Authors: Jackson G Lu [aut], Elizabeth Page-Gould [aut], Nancy R Xu [aut, cre]
Maintainer: Nancy R Xu <[email protected]>
License: GPL (>= 2)
Version: 0.4.0
Built: 2024-12-11 07:18:41 UTC
Source: CRAN

Help Index


Calculating the Adjusted Group Means of Individual-Level Variables in a Micro-Macro Multilevel Situation

Description

As the prerequisite step of fitting a micro-macro multilevel model, this function calculates the adjusted group means of individual-level predictors in an unbiased way.

Usage

adjusted.predictors(x.data, z.data, x.gid, z.gid)

Arguments

x.data

an N-by-p data frame of individual-level predictors, where N denotes the total number of individuals and p denotes the number of individual-level predictors. Must contain no NAs.

z.data

a G-by-q data frame of group-level predictors, where G denotes the total number of groups and q denotes the number of group-level predictors. Must contain no NAs.

x.gid

an array or an N-by-1 numeric matrix of each individual's group ID. The order corresponds to the individuals in x.data. Duplicates expected.

z.gid

an array or a G-by-1 numeric matrix of Group ID. The order corresponds to the groups in z.data. All group IDs should be unique (i.e., no duplicates allowed).

Details

To date, most multilevel methodologies can only unbiasedly model macro-micro multilevel situations, wherein group-level predictors (e.g., city temperature) are used to predict an individual-level outcome variable (e.g., citizen personality). In contrast, this R package enables researchers to model micro-macro situations, wherein individual-level (micro) predictors (and other group-level predictors) are used to predict a group-level (macro) outcome variable in an unbiased way.
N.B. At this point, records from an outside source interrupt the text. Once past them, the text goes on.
(** What is left of a connection that is dropped. *)
Lemma dropped_ok `{!LibcLaws V} k c conn stream e :
  let fd := stream_inner (stream_sys stream) in
  ∃ e', unlock_connector k c (drop_conn conn (Conn_new stream) e) = Done (tt, e') ∧
    dl_connectors (dialers e') = <[k := Some c]> (dl_connectors (dialers e)) ∧
    sv_conns e'.2 = delete conn (sv_conns e.2) ∧
    sel_map (sel_of e') = sel_map (sel_of e) ∧
    sel_kernel (sel_of e') = epoll_forget (sel_kernel (sel_of e)) fd ∧
    open_fds (dl_world (dialers e')) = delete fd (open_fds (dl_world (dialers e))).
Proof. intros fd. eexists. split; [reflexivity|]. split_and!; try done. apply close_law. Qed.

(** ** The attempt itself *)

Lemma put_connector_lookup k o e : dl_connectors (dialers (put_connector k o e)) !! k = Some o.
Proof. apply lookup_insert_eq. Qed.
Lemma put_connector_put k o o' e : put_connector k o' (put_connector k o e) = put_connector k o' e.
Proof. unfold put_connector, dialers, with_sv_world. cbn. by rewrite insert_insert_eq. Qed.
Lemma lock_connector_ok k e c :
  dl_connectors (dialers e) !! k = Some (Some c) → lock_connector k e = Done (c, put_connector k None e).
Proof. intros H. unfold lock_connector. by rewrite H. Qed.
Lemma with_connector_ok k f e c :
  dl_connectors (dialers e) !! k = Some (Some c) →
  with_connector k f e = Done (tt, put_connector k (Some (f c)) e).
Proof.
  intros H. unfold with_connector. rewrite (stm_step _ _ _ _ _ (lock_connector_ok k e c H)).
  unfold unlock_connector, modify. by rewrite put_connector_put.
Qed.

Lemma register_stream_ok k (stream : TcpStream) e ker :
  let fd := stream_inner (stream_sys stream) in
  sid_id (stream_selector_id stream) = 0 →
  epoll_ctl (sel_kernel (sel_of e)) EPOLL_CTL_ADD fd
    (mkEpollEvent (ioevent_to_epoll (Ready.bitor Ready.writable Ready.readable)
       (PollOpt.bitor PollOpt.edge PollOpt.oneshot)) (i32_as_u64 fd)) = (IoOk (), ker) →
  ∃ el, register_stream k stream e =
      Done (mkTcpStream (stream_sys stream) (mkSelectorId (sel_id (sel_of e))), (el, e.2)) ∧
    sel_kernel (sel_of (el, e.2)) = ker ∧
    sel_map (sel_of (el, e.2)) = <[fd := mkJobEntry (mkTokenEntry SocketEvent (mkToken ONE_TOKEN))
      (UserJob (ConnectorJob k)) Ready.empty]> (sel_map (sel_of e)).
Proof.
  intros fd Hid Hk. destruct e as [el sv]. unfold sel_of in *. cbn [fst snd] in *.
  unfold register_stream, loop_register, poll_register. cbn. unfold associate_selector. rewrite Hid.
  cbn [N.eqb negb andb]. unfold EventedFd_register, Selector.register. cbn [with_map sel_kernel].
  subst fd. cbn. rewrite Hk. cbn. by eexists.
Qed.

(** A new socket, watched once for both directions. *)
Lemma start_connect_ok (connect_timeout : N → T) parse k addr a session now e c stream v ker :
  let fd := stream_inner (stream_sys stream) in
  dl_connectors (dialers e) !! k = Some (Some c) → cr_stream c = None → parse addr = Some a →
  connect a (dl_world (dialers e)) = (IoOk stream, v) →
  sid_id (stream_selector_id stream) = 0 →
  epoll_ctl (sel_kernel (sel_of e)) EPOLL_CTL_ADD fd
    (mkEpollEvent (ioevent_to_epoll (Ready.bitor Ready.writable Ready.readable)
       (PollOpt.bitor PollOpt.edge PollOpt.oneshot)) (i32_as_u64 fd)) = (IoOk (), ker) →
  ∃ e', start_connect connect_timeout parse k addr session now e = Done (tt, e') ∧
    dialers e' = mkDialers
      (<[k := Some (mkConnector (cr_timer c)
          (Some (mkTcpStream (stream_sys stream) (mkSelectorId (sel_id (sel_of e))))) (Some session))]>
        (dl_connectors (dialers e))) (current_loop (dialers e)) v ∧
    sv_conns e'.2 = sv_conns e.2 ∧ sel_kernel (sel_of e') = ker ∧
    sel_map (sel_of e') = <[fd := mkJobEntry (mkTokenEntry SocketEvent (mkToken ONE_TOKEN))
      (UserJob (ConnectorJob k)) Ready.empty]> (sel_map (sel_of e)).
Proof.
  intros fd Hk Hn Ha Hco Hid Hker. unfold start_connect.
  rewrite (stm_step _ _ _ _ _ (with_connector_ok k _ e c Hk)).
  set (c1 := set_conn_job (Some session) c). set (e1 := put_connector k (Some c1) e).
  unfold connector_connect. rewrite Ha. cbn [unwrap mbind exec_bind].
  unfold on_world.
  assert (connect a (sv_world e1.2) = through dialers_layer (connect a) (sv_world e1.2)) as ->
    by apply (lifted_connect dialers_layer a). unfold through.
  change (under dialers_layer (sv_world e1.2)) with (dl_world (dialers e)). rewrite Hco.
  set (e2 := (e1.1, with_sv_world (over dialers_layer v (sv_world e1.2)) e1.2) : E).
  assert (dl_connectors (dialers e2) !! k = Some (Some c1)) as Hk2 by apply lookup_insert_eq.
  assert (set_stream k stream e2 = Done (tt, put_connector k (Some (with_cr_stream (Some stream) c1)) e2)) as E1.
  { unfold set_stream. rewrite (stm_step _ _ _ _ _ (lock_connector_ok k e2 c1 Hk2)).
    change (cr_stream c1) with (cr_stream c). rewrite Hn. unfold mbind, stm_bind, modify, unlock_connector, modify.
    by rewrite put_connector_put. }
  rewrite (stm_step _ _ _ _ _ E1). set (c2 := with_cr_stream (Some stream) c1). set (e3 := put_connector k (Some c2) e2).
  rewrite (stm_step _ _ e3 tt e3) by done. unfold register_connector.
  rewrite (stm_step _ _ _ _ _ (lock_connector_ok k e3 c2 (put_connector_lookup k (Some c2) e2))).
  set (e4 := put_connector k None e3). rewrite (stm_step _ _ e4 stream e4) by done.
  destruct (register_stream_ok k stream e4 ker Hid Hker) as (el & E2 & Ek & Em).
  rewrite (stm_step _ _ _ _ _ E2). eexists. split; [reflexivity|].
  split; [|split; [reflexivity|split; [exact Ek|exact Em]]].
  unfold put_connector, dialers. cbn. by rewrite !insert_insert_eq.
Qed.
End ClientProps.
To conduct micro-macro multilevel modeling with the current package, one must first compute the adjusted group means with the function adjusted.predictors. This is because in micro-macro multilevel modeling, it is statistically biased to directly regress the group-level outcome variable on the unadjusted group means of individual-level predictors (Croon & van Veldhoven, 2007). Instead, one should use the best linear unbiased predictors (BLUP) of the group means (i.e., the adjusted group means), which is conveniently computed by adjusted.predictors.

Once produced by adjusted.predictors, the adjusted group means can be used as one of the inputs of the micromacro.lm function, which reports estimation results and inferential statistics of the micro-macro multilevel model of interest. Importantly, adjusted.predictors also reports whether group size is the same across all groups, which is a critical dummy input of the micromacro.lm function.

Value

adjusted.group.means a G-by-(p+q+1) numeric matrix that contains p adjusted group means of the individual-level variables from x.data, q group-level predictors from z.data, and unique group IDs.

unequal.groups a boolean variable. TRUE = group size is different across groups; FALSE = group size is the same across groups.

group.size a G-by-2 data frame that displays unique group IDs and the corresponding group sizes.

Author(s)

Jackson G. Lu, Elizabeth Page-Gould, Nancy R. Xu (maintainer, [email protected]).

References

Akinola, M., Page-Gould, E., Mehta, P. H., & Lu, J. G. (2016). Collective hormonal profiles predict group performance. Proceedings of the National Academy of Sciences, 113 (35), 9774-9779.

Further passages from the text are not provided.